Is it possible to tell if pairs of values are sampled from the same distribution?

72 Views Asked by At

Let's say I construct two lists, $A$ and $B$, each containing $N$ pairs of values.

For $A$, the $i$th pair of values, $(A_{i,1}, A_{i,2})$, consists of two samples from some arbitrary probability distribution. This distribution is not necessarily the same for each pair. (This means that $A_{i,1}$ and $A_{j,1}$ are NOT sampled from the same distribution)

For $B$, the $i$th pair of values, $(B_{i,1}, B_{i,2})$, consists of one sample each from two arbitrary probability distributions.

If I gave you two lists constructed in this way, could you tell which is which?


Is the fact, that the values $A_{i,1}$ and $A_{i,2}$ come from the same distribution (thus, "correlated" in a way) and that $B_{i,1}$ and $B_{i,2}$ do not, sufficient to distinguish the two lists even for extremely large values of $N$?

What information at minimum is required to distinguish two lists constructed in this way as $N \to \infty$?

2

There are 2 best solutions below

0
On

If you have enough observations, and if the two distributions are sufficiently different, then it should not be difficult to distinguish between the A's and B's.

For both A and B take differences of the pairs. $A_{1i}$ and $A_{2i}$ come from the same distribution, so that the differences $D_{ai}$ should be consistently small.

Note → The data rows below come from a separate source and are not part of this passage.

(* ===== verification/BookSteps.v ===== *)
(** * The primitive steps of a book keep its shape

    Allocating a slot, writing it, seating a trader, updating an intent or a seat in place
    and drawing ids: each keeps [book_shape]. *)
From S2P Require Import Prelude IntentBook RbTree RbHeap RbCorrect RbRemove PoolLinks SeatTree IntentTree BookInvariant BookShape.

Section steps.
Context (out : list Z) (b : Book) (tl ts tt : tree) (fl : list Z).
Context (Hb : book_shape out b tl ts tt fl).

(** A slot without content stands in no tree. *)
Lemma idle_not_placed i : content b i = None ->
  i ∉ inorder tl /\ i ∉ inorder ts /\ i ∉ inorder tt.
Proof.
  intros Hc. split_and!; intros Hi.
  - destruct (shape_in_long _ _ _ _ _ _ Hb i Hi) as (_ & o & Ho & _). congruence.
  - destruct (shape_in_short _ _ _ _ _ _ Hb i Hi) as (_ & o & Ho & _). congruence.
  - destruct (seats_hold_desks b tt i (shape_seats _ _ _ _ _ _ Hb) Hi) as [d Hd]. congruence.
Qed.

Lemma fresh_idle i : fresh b fl i -> content b i = None.
Proof. intros (_ & _ & next & Hs). unfold content. by rewrite Hs. Qed.

(** The allocator hands out an unused slot, or the book is full. *)
Lemma shape_alloc :
  match alloc_node b with
  | (Ok i, b') => exists fl', book_shape out b' tl ts tt fl' /\ fresh b' fl' i /\
      (forall j, content b' j = content b j) /\ b'.(header).(bh_next_intent_id) =
      b.(header).(bh_next_intent_id) /\ b'.(header).(bh_next_seq) = b.(header).(bh_next_seq)
  | (Err e, b') => e = IntentBookFull /\ b' = b
  | _ => False
  end.
Proof.
  pose proof (alloc_node_spec b fl (shape_pool _ _ _ _ _ _ Hb)) as H.
  assert (Hids : (alloc_node b).2.(header).(bh_next_intent_id) = b.(header).(bh_next_intent_id) /\
    (alloc_node b).2.(header).(bh_next_seq) = b.(header).(bh_next_seq)).
  { unfold alloc_node. rewrite (bind_ok _ _ b b.(header) b) by done.
    destruct (negb _).
    - rewrite (bind_ok _ _ b b b) by done. by destruct (slot b (freelist_head (header b))).
    - destruct (_ <=? _); [done|]. cbn. unfold ok_or. by destruct (checked _ _). }
  destruct (alloc_node b) as [[i|e| |] b'] eqn:E; cbn in Hids; try done.
  - destruct H as (fl' & Hp & Hf & (R1 & R2 & R3 & R4) & _), Hids as [F1 F2].
    exists fl'. split; [by apply (shape_header _ b _ _ _ _ fl); try done; lia|].
    split; [done|]. split; [|done]. intros j. unfold content, slot. by rewrite R1.
  - by destruct H as (-> & -> & _).
Qed.

Section write.
Context (i : Z) (Hf : fresh b fl i).

(** What holds whatever is written: the trees and the counters. *)
Lemma written_trees s :
  side_tree SIDE_LONG (set_slot b i s) tl /\ side_tree SIDE_SHORT (set_slot b i s) ts /\
  seat_tree (set_slot b i s) tt.
Proof.
  destruct (idle_not_placed i (fresh_idle i Hf)) as (H1 & H2 & H3).
  assert (Hpos : 0 < i) by apply Hf.
  split_and!.
  - apply (side_tree_ext _ b); [|done|apply (shape_long _ _ _ _ _ _ Hb)].
    intros j Hj. unfold node_of. rewrite slot_set_other; [done|done|]. by intros ->.
  - apply (side_tree_ext _ b); [|done|apply (shape_short _ _ _ _ _ _ Hb)].
    intros j Hj. unfold node_of. rewrite slot_set_other; [done|done|]. by intros ->.
  - apply (seat_tree_ext b); [..|done|apply (shape_seats _ _ _ _ _ _ Hb)]; intros j Hj;
      unfold trader_of, seat_of; (rewrite slot_set_other; [done|done|]); by intros ->.
Qed.

Lemma written_content s j : content (set_slot b i s) j = if decide (j = i) then content_of s else content b j.
Proof.
  destruct Hf as (Hpos & _ & next & Hs).
  destruct (decide (j = i)) as [->|Hne]; [by apply (content_set b i (RFree next))|apply content_set_other; [lia|done]].
Qed.

Lemma shape_write_order n d :
  content b n.(in_owner_seat) = Some (Desk d) ->
  n.(in_id) < b.(header).(bh_next_intent_id) -> n.(in_post_seq) < b.(header).(bh_next_seq) ->
  (forall j o, content b j = Some (Order o) -> o.(in_id) <> n.(in_id)) ->
  book_shape (i :: out) (set_slot b i (RIntent n)) tl ts tt fl.
Proof.
  intros Hown Hid Hseq Hnew. destruct (written_trees (RIntent n)) as (T1 & T2 & T3).
  destruct (idle_not_placed i (fresh_idle i Hf)) as (N1 & N2 & N3).
  pose proof (fresh_idle i Hf) as Hidle.
  pose proof Hb as [S1 S2 S3 S4 S5 S6 S7 S8 S9 S10 S11].
  assert (Hc : forall j, content (set_slot b i (RIntent n)) j =
    if decide (j = i) then Some (Order (order n)) else content b j) by (intros; apply written_content).
  assert (Hd : forall j dd, content b j = Some (Desk dd) -> content (set_slot b i (RIntent n)) j = Some (Desk dd)).
  { intros j dd Hj. rewrite Hc. destruct (decide (j = i)); congruence. }
  constructor; try done.
  - by apply pool_ok_write.
  - intros j c. rewrite Hc. intros Hj Hout. apply not_elem_of_cons in Hout as [Hne Hout].
    rewrite decide_False in Hj by done. by apply S5.
  - intros j Hj. destruct (S6 j Hj) as [Hout Ho]. assert (j <> i) by (by intros ->).
    rewrite Hc, decide_False by done. split; [|done]. by intros [?|?]%elem_of_cons.
  - intros j Hj. destruct (S7 j Hj) as [Hout Ho]. assert (j <> i) by (by intros ->).
    rewrite Hc, decide_False by done. split; [|done]. by intros [?|?]%elem_of_cons.
  - intros j Hj [->|Ho]%elem_of_cons; [done|by apply (S8 j)].
  - intros j o. rewrite Hc. destruct (decide (j = i)) as [->|Hne].
    + intros [= <-]. exists d. by apply Hd.
    + intros Ho. destruct (S9 j o Ho) as [dd Hdd]. eauto.
  - intros j o. rewrite Hc. destruct (decide (j = i)) as [->|Hne]; [intros [= <-]; done|apply S10].
  - intros j k o o'. rewrite !Hc.
    destruct (decide (j = i)) as [->|Hj], (decide (k = i)) as [->|Hk]; [done|..].
    + intros [= <-] Ho E. by destruct (Hnew k o' Ho).
    + intros Ho [= <-] E. by destruct (Hnew j o Ho).
    + apply S11.
Qed.

Lemma shape_write_desk n :
  book_shape (i :: out) (set_slot b i (RSeat n)) tl ts tt fl.
Proof.
  destruct (written_trees (RSeat n)) as (T1 & T2 & T3).
  destruct (idle_not_placed i (fresh_idle i Hf)) as (N1 & N2 & N3).
  pose proof (fresh_idle i Hf) as Hidle.
  pose proof Hb as [S1 S2 S3 S4 S5 S6 S7 S8 S9 S10 S11].
  assert (Hc : forall j, content (set_slot b i (RSeat n)) j =
    if decide (j = i) then Some (Desk (desk n)) else content b j) by (intros; apply written_content).
  assert (Hcs : forall j c, content b j = Some c -> content (set_slot b i (RSeat n)) j = Some c).
  { intros j c Hj. rewrite Hc. destruct (decide (j = i)); congruence. }
  assert (Hco : forall j o, content (set_slot b i (RSeat n)) j = Some (Order o) -> content b j = Some (Order o)).
  { intros j o. rewrite Hc. by destruct (decide (j = i)). }
  constructor; try done.
  - by apply pool_ok_write.
  - intros j c. rewrite Hc. intros Hj Hout. apply not_elem_of_cons in Hout as [Hne Hout].
    rewrite decide_False in Hj by done. by apply S5.
  - intros j Hj. destruct (S6 j Hj) as [Hout (o & Ho & Hs)]. split; [|eauto].
    intros [->|?]%elem_of_cons; done.
  - intros j Hj. destruct (S7 j Hj) as [Hout (o & Ho & Hs)]. split; [|eauto].
    intros [->|?]%elem_of_cons; done.
  - intros j Hj [->|Ho]%elem_of_cons; [done|by apply (S8 j)].
  - intros j o Ho%Hco. destruct (S9 j o Ho) as [dd Hdd]. eauto.
  - intros j o Ho%Hco. by apply (S10 j).
  - intros j k o o' Ho%Hco Ho'%Hco. by apply (S11 j k).
Qed.
End write.
End steps.

(* ------------------------------------------------------------------ *)
(** ** Seating a trader *)

Lemma seat_links_only_rest d b b' tl ts fl :
  seat_links_only d b b' -> pool_ok b fl -> side_tree SIDE_LONG b tl -> side_tree SIDE_SHORT b ts ->
  pool_ok b' fl /\ side_tree SIDE_LONG b' tl /\ side_tree SIDE_SHORT b' ts /\
  (forall i, content b' i = content b i) /\
  b'.(header).(bh_next_intent_id) = b.(header).(bh_next_intent_id) /\
  b'.(header).(bh_next_seq) = b.(header).(bh_next_seq).
Proof.
  intros (E & Hh & _) Hp Hl Hs.
  assert (Hf : freelist_head (header b') = freelist_head (header b) /\
    node_count (header b') = node_count (header b) /\ capacity (header b') = capacity (header b) /\
    long_tree_root (header b') = long_tree_root (header b) /\
    short_tree_root (header b') = short_tree_root (header b) /\
    bh_next_intent_id (header b') = bh_next_intent_id (header b) /\
    bh_next_seq (header b') = bh_next_seq (header b)).
  { unfold set_seat_root in Hh. injection Hh; intros; split_and!; congruence. }
  destruct Hf as (F1 & F2 & F3 & F4 & F5 & F6 & F7).
  assert (Hc : forall i, content b' i = content b i) by (intros; by apply content_erased_seats).
  split_and!; try done.
  - apply (pool_ok_ext b); try done.
    + symmetry. by apply (@erased_length SeatTree.seat_kind).
    + intros i nx Hsl. destruct (@erased_slot SeatTree.seat_kind b b' i _ E Hsl) as (s' & Hs' & Es).
      rewrite Hs'. by destruct s'; cbn in Es; try discriminate; injection Es as <-.
    + intros i. by rewrite Hc.
  - apply (side_tree_ext _ b); [|done|done]. intros i _. by apply nodes_erased_seats.
  - apply (side_tree_ext _ b); [|done|done]. intros i _. by apply nodes_erased_seats.
Qed.

Lemma shape_insert_desk out b tl ts tt fl i n :
  book_shape (i :: out) b tl ts tt fl -> i ∉ out -> slot b i = Some (RSeat n) ->
  (forall j, j ∈ inorder tt -> trader_of b j <> Some n.(sn_trader)) ->
  runs (SeatTree.insert i) b (fun _ b' => exists tt',
    book_shape out b' tl ts tt' fl /\ i ∈ inorder tt' /\
    (forall j, j ∈ inorder tt -> j ∈ inorder tt') /\ (forall j, content b' j = content b j) /\
    b'.(header).(bh_next_intent_id) = b.(header).(bh_next_intent_id) /\
    b'.(header).(bh_next_seq) = b.(header).(bh_next_seq)).
Proof.
  intros [S1 S2 S3 S4 S5 S6 S7 S8 S9 S10 S11] Hout Hs Hnew.
  assert (Hc : content b i = Some (Desk (desk n))) by (unfold content; by rewrite Hs).
  pose proof (content_pos _ _ _ _ S1 Hc) as Hpos.
  eapply runs_mono; [apply (seat_insert_sorts b tt i n); [done|done|lia| |done]|].
  { intros Hi. apply (S8 i Hi). by left. }
  intros [] b' (t' & l1 & l2 & E1 & E2 & Ht' & Hl). exists t'.
  destruct (seat_links_only_rest _ _ _ _ _ _ Hl S1 S2 S3) as (P1 & P2 & P3 & Pc & F1 & F2).
  assert (Hmem : forall j, j ∈ inorder t' <-> j = i \/ j ∈ inorder tt).
  { intros j. rewrite E2, E1. set_solver. }
  split; [|split_and!; try done; intros; apply Hmem; auto].
  constructor; try done.
  - intros j c. rewrite Pc. intros Hj Ho. destruct (decide (j = i)) as [->|Hne].
    + rewrite Hc in Hj. injection Hj as <-. apply Hmem. by left.
    + destruct c as [o|d]; [apply (S5 j (Order o) Hj)|apply Hmem; right; apply (S5 j (Desk d) Hj)];
        by intros [?|?]%elem_of_cons.
  - intros j Hj. rewrite Pc. destruct (S6 j Hj) as [Ho ?]. apply not_elem_of_cons in Ho as [_ ?]. done.
  - intros j Hj. rewrite Pc. destruct (S7 j Hj) as [Ho ?]. apply not_elem_of_cons in Ho as [_ ?]. done.
  - intros j [->|Hj]%Hmem; [done|]. intros Ho. apply (S8 j Hj). by right.
  - intros j o. rewrite Pc. intros Ho. destruct (S9 j o Ho) as [dd Hdd]. exists dd. by rewrite Pc.
  - intros j o. rewrite Pc, F1, F2. apply S10.
  - intros j k o o'. rewrite !Pc. apply S11.
Qed.

(* ------------------------------------------------------------------ *)
(** ** Updates in place *)

(** An intent updated in place keeps what its tree and its owner know it by. *)
Definition same_place (n n' : IntentNode) : Prop :=
  IntentTree.node_links n' = IntentTree.node_links n /\ n'.(in_side) = n.(in_side) /\
  n'.(in_price_fp) = n.(in_price_fp) /\ n'.(in_post_seq) = n.(in_post_seq) /\
  n'.(in_id) = n.(in_id) /\ n'.(in_owner_seat) = n.(in_owner_seat).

By contrast $B_{1i}$ and $B_{2i}$ may, at random be from different distributions, so differences $D_{bi}$ will be a mixture of large and small, and hence have a larger variance.

A variance test on the $D_a$ vs. $D_b$ should detect the difference in variances.

set.seed(2020)
n = 20

mu.a = sample(c(10,50), n, rep=T)
a1 = rnorm(n, mu.a, 2)
a2 = rnorm(n, mu.a, 2)
da = a1-a2

mu.b1 = sample(c(10,50), n, rep=T)
mu.b2 = sample(c(10,50), n, rep=T)
b1 = rnorm(n, mu.b1, 2)
b2 = rnorm(n, mu.b2, 2)
db = b1-b2

var(da); var(db)
[1] 8.959197
[1] 595.5409

var.test(da,db)

    F test to compare two variances

data:  da and db
F = 0.015044, num df = 19, denom df = 19, 
  p-value = 3.547e-13
alternative hypothesis: 
  true ratio of variances is not equal to 1
95 percent confidence interval:
  0.005954518 0.038007415
sample estimates:
ratio of variances 
         0.0150438 

Your idea of looking at correlations also seems feasible.

cor(a1, a2)
[1] 0.9903569
cor(b1, b2)
[1] 0.2256975

par(mfrow=c(1,2))
 plot(a1,a2, pch=20)
 plot(b1,b2, pch=20)
par(mfrow=c(1,1))

enter image description here

However, I don't understand the questions about sample size. I don't see how variances become more alike as sample size increases. I ran my code with $n=2000$ instead of $n=20.$ The P-value of var.test changed from nearly $0$ to an output of just $0,$ which probably means a P-value small enough to cause underflow.

And your idea of correlation also works fine with larger samples:

cor(a1,a2)
[1] 0.9902555
cor(b1,b2)
[1] 0.01700688

Notes: (1) My only (and lame) reason for not comparing correlations with a formal test is I didn't want to have to figure out how to do it in R. (2) A Welch t test can't tell the difference between da and db with either sample size.

0
On

No, this is not possible. Consider any two probability density functions $f_1,f_2$. Draw all values for $A$ with density $\frac12(f_1+f_2)$. For each $i$ and $j$, independently uniformly randomly choose $r_{i,j}\in\{1,2\}$, and sample $B_{i,j}$ from $f_{r_{i,j}}$. Then the test has no chance to distinguish the lists (even if $f_1$ and $f_2$ were known), since if you don’t know the $r_{i,j}$ the pairs have identical joint distributions.